The debtor had been the director of a company which went into liquidation.  The debtor was found to had caused the company to make various payments in the run up to its insolvency which had been in breach of the director's fiduciary duty to the company.  These included payments towards two Bentleys, two Lamborghinis and a Porsche.  The debtor was ordered to pay a sum totalling just under £1 million in respect of his breaches.

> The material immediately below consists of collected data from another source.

(* ===== verification/SessionFacts.v ===== *)
(** * Sealed files

    What the store helpers of [Session] do when the file system works: a sealed
    write replaces one file by a token that opens, under the same key, to the
    text written, and nothing else of the session changes. *)

From S2P Require Import Prelude Hashing Base64 PyVal Json JsonFacts Crypto Wire AuditClient Utils Session.

(** [s'] is [s] after some use of the outside world only. *)
Definition same_session (s s' : session) : Prop := s' = s <| os := os s' |>.

Lemma same_session_refl s : same_session s s.
Proof. unfold same_session. by destruct s. Qed.

Lemma same_session_trans a b c : same_session a b -> same_session b c -> same_session a c.
Proof. unfold same_session. intros -> ->. by destruct a, c. Qed.

Lemma same_session_os s f : same_session s (s <| os ::= f |>).
Proof. unfold same_session. by destruct s. Qed.
#[export] Hint Resolve same_session_refl same_session_os : secchat.

(** The fields of a session that only used the outside world. *)
Ltac same_fields H :=
  lazymatch type of H with same_session ?s ?s' =>
    unfold same_session in H; rewrite H; cbn end.

(** A character of a token. *)
Definition token_char (c : ascii) : bool := negb (is_py_space c) && is_ascii c.

Lemma b64encode_chars s : string_all token_char (b64encode s) = true.
Proof.
  unfold b64encode. rewrite string_all_app. apply andb_true_intro. split.
  - apply b64_body_all. intros z Hz.
    apply (check64_spec (fun z => token_char (b64_std z))); [reflexivity|done].
  - pose proof (b64_padding_pads s) as H. revert H. apply string_all_impl.
    intros c Hc. apply Ascii.eqb_eq in Hc as ->. reflexivity.
Qed.

Lemma not_cr c : token_char c = true -> (code c =? 13) = false.
Proof.
  unfold token_char, is_py_space. intros H. destruct (Z.eqb_spec (code c) 13) as [E|]; [|done].
  cbv zeta in H. rewrite E in H. discriminate.
Qed.

Lemma universal_newlines_token t : string_all token_char t = true -> universal_newlines t = t.
Proof.
  induction t as [|c t IH]; [done|]. cbn [string_all universal_newlines]. intros H. bool_hyps.
  rewrite not_cr, IH by done. done.
Qed.

Lemma strip_token t : string_all token_char t = true -> strip t = t.
Proof.
  intros H. unfold strip.
  assert (Hn : string_all (fun c => negb (is_py_space c)) t = true).
  { revert H. apply string_all_impl. intros c Hc. by apply andb_prop in Hc as [? _]. }
  rewrite lstrip_if_none by done. rewrite <- (sapp_nil_r t) at 1. by apply rstrip_if_app.
Qed.

Lemma token_valid t : string_all token_char t = true -> utf8_valid t = true.
Proof.
  intros H. apply utf8_valid_ascii. revert H. apply string_all_impl. intros c Hc.
  by apply andb_prop in Hc as [_ ?].
Qed.

(** ** Times *)

Lemma strip_zeros_spec k m :
  let p := strip_zeros k m in
  fst p * 10 ^ Z.of_nat (k - snd p) = m /\ (snd p <= k)%nat /\ float_ok (fst p) (snd p).
Proof.
  revert m. induction k as [|k IH]; intros m; cbn [strip_zeros].
  - cbn. split; [lia|]. split; [done|by left].
  - destruct (Z.eqb_spec (m mod 10) 0) as [E|E].
    + destruct (IH (m / 10)) as (H1 & H2 & H3). split; [|split; [lia|done]].
      rewrite Nat.sub_succ_l, Nat2Z.inj_succ, Z.pow_succ_r by lia.
      replace (fst _ * (10 * _)) with (10 * (fst (strip_zeros k (m / 10)) *
        10 ^ Z.of_nat (k - snd (strip_zeros k (m / 10))))) by ring.
      rewrite H1. dlia.
    + cbn. rewrite Nat.sub_diag. split; [lia|]. split; [lia|by right].
Qed.
(* ===== verification/CacheStore.v ===== *)
(** * The local plaintext cache (client/crypto_engine/session.py)

    The cache policy and the files [msgs_<conversation>.bin]: one sealed line per
    message already read, kept because the ratchet forgets the key that opened
    it. A policy can switch the cache off, globally or for a conversation, and
    give entries a life time.

    Reading a file line by line is modelled by reading it whole and splitting
    it: the two differ only for a file that is not UTF-8 after its first block. *)

From S2P Require Import Prelude Hashing Base64 PyVal Sorting Json Crypto Wire Ratchet AuditClient Utils.
From S2P Require Import Session.

Section cache.
Context `{P : Prims, O : Os}.

(** ** The policy *)

Definition get_cache_policy (s : session) : dict :=
  [("enabled", PBool (cache_enabled s)); ("ttl_days", PInt (cache_ttl_days s));
   ("clear_on_logout", PBool (cache_clear_on_logout s));
   ("disabled_conversation_ids", PList (map PInt (sort_ints (elements (cache_disabled_convs s)))))].

(** [str(cid).lstrip("-").isdigit() and int(cid) > 0], and the id. *)
Definition listed_id (v : pyval) : res (option Z) :=
  let digits := lstrip_if (fun c => Ascii.eqb c "-"%char) (py_str v) in
  if nonempty digits && string_all is_digit digits then
    let! z := py_int v in Ok (if 0 <? z then Some z else None)
  else Ok None.

Definition some_ids (l : list (option Z)) : gset Z := list_to_set (omap id l).

Definition load_cache_policy : sm dict :=
  do! s := st_get in
  if negb (has_store s) then st_ret (get_cache_policy s)
  else if negb (path_exists s (cache_policy_path s)) then st_ret (get_cache_policy s)
  else
    do! _ := logged (
      do! v := read_json (cache_policy_path s) in
      do! policy := st_lift (as_dict v) in
      do! _ := st_modify (fun s => s <| cache_enabled := truthy (dget "enabled" (PBool true) policy) |>) in
      do! ttl := st_lift (py_int (dget "ttl_days" (PInt 30) policy)) in
      do! _ := st_modify (fun s => s <| cache_ttl_days := ttl |>) in
      do! _ := st_modify (fun s =>
        s <| cache_clear_on_logout := truthy (dget "clear_on_logout" (PBool false) policy) |>) in
      let disabled := dget "disabled_conversation_ids" (PList []) policy in
      let disabled := if truthy disabled then disabled
                      else dget "no_cache_conversation_ids" (PList []) policy in
      do! ids := st_lift (let! l := py_iter disabled in res_map listed_id l) in
      st_modify (fun s => s <| cache_disabled_convs := some_ids ids |>)) in
    do! s := st_get in st_ret (get_cache_policy s).

Definition save_cache_policy : sm unit :=
  do! s := st_get in
  if negb (has_store s) then st_ret tt
  else logged (write_sealed (cache_policy_path s)
                 (json_dumps true false (PDict (get_cache_policy s)))).

Definition is_conversation_cache_enabled (s : session) (conv_id : Z) : bool :=
  cache_enabled s && (0 <? conv_id) && negb (bool_decide (conv_id ∈ cache_disabled_convs s)).

(** ** Removing cache files *)

(** [os.remove(path)] of each path, counting; an [OSError] is skipped. *)
Definition remove_each (paths : list string) : sm Z :=
  st_fold (fun removed path =>
    st_catch (do! _ := remove_file path in st_ret (removed + 1)) (fun _ => st_ret removed)) 0 paths.

Definition clear_message_cache (conv_id : option Z) : sm Z :=
  do! s := st_get in
  if negb (nonempty (secchat_dir s)) then st_ret 0
  else
    do! paths := (match conv_id with
                  | None => glob "msgs_" ".bin"
                  | Some c => st_ret (if path_exists s (msg_cache_path s c) then [msg_cache_path s c]
                                      else [])
                  end) in
    remove_each paths.

(** ** Entries *)

(** Comparison of decimals [m / 10^(k+1)]. *)
Definition decimal_leb (a b : Z * nat) : bool :=
  fst a * 10 ^ Z.of_nat (snd b) <=? fst b * 10 ^ Z.of_nat (snd a).

(** [_cache_entry_is_fresh]; a negative TTL never expires. *)
Definition _cache_entry_is_fresh (ttl : Z) (v : pyval) : sm bool :=
  if ttl <? 0 then st_ret true
  else
    do! entry := st_lift (as_dict v) in
    let at_ := dget "cached_at" PNone entry in
    do! at_ := (if truthy at_ then st_ret at_ else do! ms := now_ms in st_ret (seconds ms)) in
    do! cached_at := st_lift (py_float at_) in
    do! ms := now_ms in
    st_ret (decimal_leb (ms - ttl * 86400 * 1000, 2%nat) cached_at).

(** Whether a message may be cached. *)
Definition may_cache (s : session) (conv_id : Z) : bool :=
  is_conversation_cache_enabled s conv_id && has_store s.

(** Seal an entry and append it as a line. *)
Definition append_entry (conv_id : Z) (entry : Z -> res dict) : sm unit :=
  logged (
    do! s := st_get in
    do! _ := makedirs (secchat_dir s) in
    do! ms := now_ms in
    do! e := st_lift (entry ms) in
    do! token := seal (master_key s) (json_dumps true false (PDict e)) in
    append_text (msg_cache_path s conv_id) (token +:+ String (chr8 10) "")).

Definition message_entry (msg_id sender_id : Z) (plaintext ts : pyval) (ms : Z) : dict :=
  [("id", PInt msg_id); ("from", PInt sender_id); ("body", plaintext); ("ts", ts);
   ("cached_at", seconds ms)].

Definition cache_message (conv_id msg_id sender_id : Z) (plaintext ts : pyval) : sm unit :=
  do! s := st_get in
  if negb (may_cache s conv_id) || (msg_id =? 0) then st_ret tt
  else append_entry conv_id (fun ms => Ok (message_entry msg_id sender_id plaintext ts ms)).

Definition outgoing_entry (sender_id : Z) (plaintext ts : pyval) (hash : string) (ms : Z) : dict :=
  [("id", PInt 0); ("from", PInt sender_id); ("body", plaintext); ("ts", ts);
   ("cached_at", seconds ms); ("wire_hash", PStr hash)].

(** The hash is the cache key without its ["wire:"]. *)
Definition cache_outgoing_wire (conv_id : Z) (wire : string) (sender_id : Z) (plaintext ts : pyval) :
    sm unit :=
  do! s := st_get in
  if negb (may_cache s conv_id) || negb (nonempty wire) then st_ret tt
  else append_entry conv_id (fun ms =>
    let! key := wire_cache_key wire in
    Ok (outgoing_entry sender_id plaintext ts (sdrop 5 key) ms)).

(** ** Reading the cache *)

(** The result of [load_cached_messages]: message ids and [wire:] keys. *)
Record cached := Cached { by_id : gmap Z dict; by_wire : gmap string dict }.
#[export] Instance cached_eta : Eta cached := fun c => Cached (by_id c) (by_wire c).
Definition no_cached : cached := Cached ∅ ∅.

Record scan := Scan { kept_tokens : list string; changed : bool; out : cached }.
#[export] Instance scan_eta : Eta scan := fun a => Scan (kept_tokens a) (changed a) (out a).

Fixpoint split_lines (s : string) : list string :=
  match s with
  | EmptyString => [""]
  | String c s' =>
      if code c =? 10 then "" :: split_lines s'
      else match split_lines s' with
           | x :: l => String c x :: l
           | [] => [String c ""]
           end
  end.

(** Index one entry: by its id when it has one, and by the hash of its wire. *)
Definition index_entry (entry : dict) (c : cached) : res cached :=
  let! mid := py_int (dget "id" (PInt 0) entry) in
  let c := if mid =? 0 then c else c <| by_id ::= <[mid := entry]> |> in
  let wire_hash := get_str0 "wire_hash" entry in
  Ok (if nonempty wire_hash then c <| by_wire ::= <["wire:" +:+ wire_hash := entry]> |> else c).

(** The body of the loop: an entry that does not open, is too old, or cannot be
    indexed marks the file as changed; only the first two lose their line. *)
Definition scan_line (a : scan) (line : string) : sm scan :=
  let line := strip line in
  if negb (nonempty line) then st_ret a
  else
    do! s := st_get in
    do! opened := st_catch (
        do! v := st_lift (let! raw := decrypt_with_key None (master_key s) line in py_loads raw) in
        do! fresh := _cache_entry_is_fresh (cache_ttl_days s) v in
        st_ret (if fresh then Some v else None)) (fun _ => st_ret None) in
    match opened with
    | None => st_ret (a <| changed := true |>)
    | Some v =>
        let a := a <| kept_tokens ::= fun l => l ++ [line] |> in
        match (let! entry := as_dict v in index_entry entry (out a)) with
        | Ok c => st_ret (a <| out := c |>)
        | Err _ => st_ret (a <| changed := true |>)
        end
    end.

Definition cache_text (tokens : list string) : string :=
  match tokens with
  | [] => ""
  | _ => join (String (chr8 10) "") tokens +:+ String (chr8 10) ""
  end.

Definition load_cached_messages (conv_id : Z) : sm cached :=
  do! s := st_get in
  let path := msg_cache_path s conv_id in
  if negb (may_cache s conv_id) then st_ret no_cached
  else if negb (path_exists s path) then st_ret no_cached
  else
    do! text := st_catch (do! t := read_text path in st_ret (Some t)) (fun _ => st_ret None) in
    match text with
    | None => st_ret no_cached
    | Some t =>
        do! a := st_fold scan_line (Scan [] false no_cached) (split_lines t) in
        do! _ := st_when (changed a) (logged (
          let tmp := path +:+ ".tmp" in
          do! _ := write_text tmp (cache_text (kept_tokens a)) in
          replace_file tmp path)) in
        st_ret (out a)
    end.

(** ** Applying the policy *)

Definition enforce_one (touched : Z) (path : string) : sm Z :=
  st_catch (
    do! before := getsize path in
    do! s := st_get in
    do! conv_id := st_lift (
      let! star := of_option (star_of (path_join (secchat_dir s) "msgs_") ".bin" path) IndexError in
      int_of_string star) in
    if negb (is_conversation_cache_enabled s conv_id) then
      do! _ := remove_file path in st_ret (touched + 1)
    else
      do! _ := load_cached_messages conv_id in
      do! s := st_get in
      do! after := (if path_exists s path then getsize path else st_ret 0) in
      st_ret (if after =? before then touched else touched + 1)) (fun _ => st_ret touched).

Definition enforce_cache_policy : sm Z :=
  do! s := st_get in
  if negb (cache_enabled s) then clear_message_cache None
  else if negb (has_store s) then st_ret 0
  else
    do! paths := glob "msgs_" ".bin" in
    st_fold enforce_one 0 paths.

(** [int(cid)] of each id given, skipping what is no integer or not positive. *)
Definition positive_ids (l : list pyval) : gset Z :=
  some_ids (map (fun v => match py_int v with
                          | Ok z => if 0 <? z then Some z else None
                          | Err _ => None
                          end) l).

Definition set_cache_policy (enabled : option bool) (ttl_days : option Z)
    (clear_on_logout : option bool) (disabled_conversation_ids : option (list pyval)) : sm dict :=
  do! _ := st_modify (fun s => s <| cache_enabled ::= fun b => default b enabled |>
    <| cache_ttl_days ::= fun t => default t ttl_days |>
    <| cache_clear_on_logout ::= fun b => default b clear_on_logout |>
    <| cache_disabled_convs ::= fun x => default x (positive_ids <$> disabled_conversation_ids) |>) in
  do! _ := save_cache_policy in
  do! s := st_get in
  do! _ := (if negb (cache_enabled s) then clear_message_cache None else enforce_cache_policy) in
  do! s := st_get in
  st_ret (get_cache_policy s).

Definition set_conversation_cache_enabled (conv_id : Z) (enabled : bool) : sm dict :=
  if conv_id <=? 0 then do! s := st_get in st_ret (get_cache_policy s)
  else
    do! _ := (if enabled then
                st_modify (fun s => s <| cache_disabled_convs ::= fun x => x ∖ {[conv_id]} |>)
              else
                do! _ := st_modify (fun s =>
                  s <| cache_disabled_convs ::= fun x => {[conv_id]} ∪ x |>) in
                do! _ := clear_message_cache (Some conv_id) in st_ret tt) in
    do! _ := save_cache_policy in
    do! s := st_get in
    st_ret (get_cache_policy s).
End cache.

The claimant sought to enforce the judgment debt against the assets of the debtor's SSAS, of which the debtor was the sole member, by obtaining a court order requiring the debtor to draw down sufficient funds to pay the debt.  (The debtor was over the age of 55.)  The debtor argued that this was prevented by section 91(2) of the Pensions Act 1995 which provides, “Where by virtue of this section a person's entitlement to a pension under an occupational pension scheme, or right to a future pension under such a scheme, cannot… be assigned, no order can be made by any court the effect of which would be that he would be restrained from receiving that pension.”  

The judge rejected the debtor's argument, saying that provided he directed that payment of the debtor's pension pot should be made to a UK bank account in the debtor's name, the order would not have the effect of restraining the debtor from receiving his pension pot, but rather the opposite.  It would ensure that the payment of the pension pot was made to the debtor rather than remaining within the pension scheme wrapper.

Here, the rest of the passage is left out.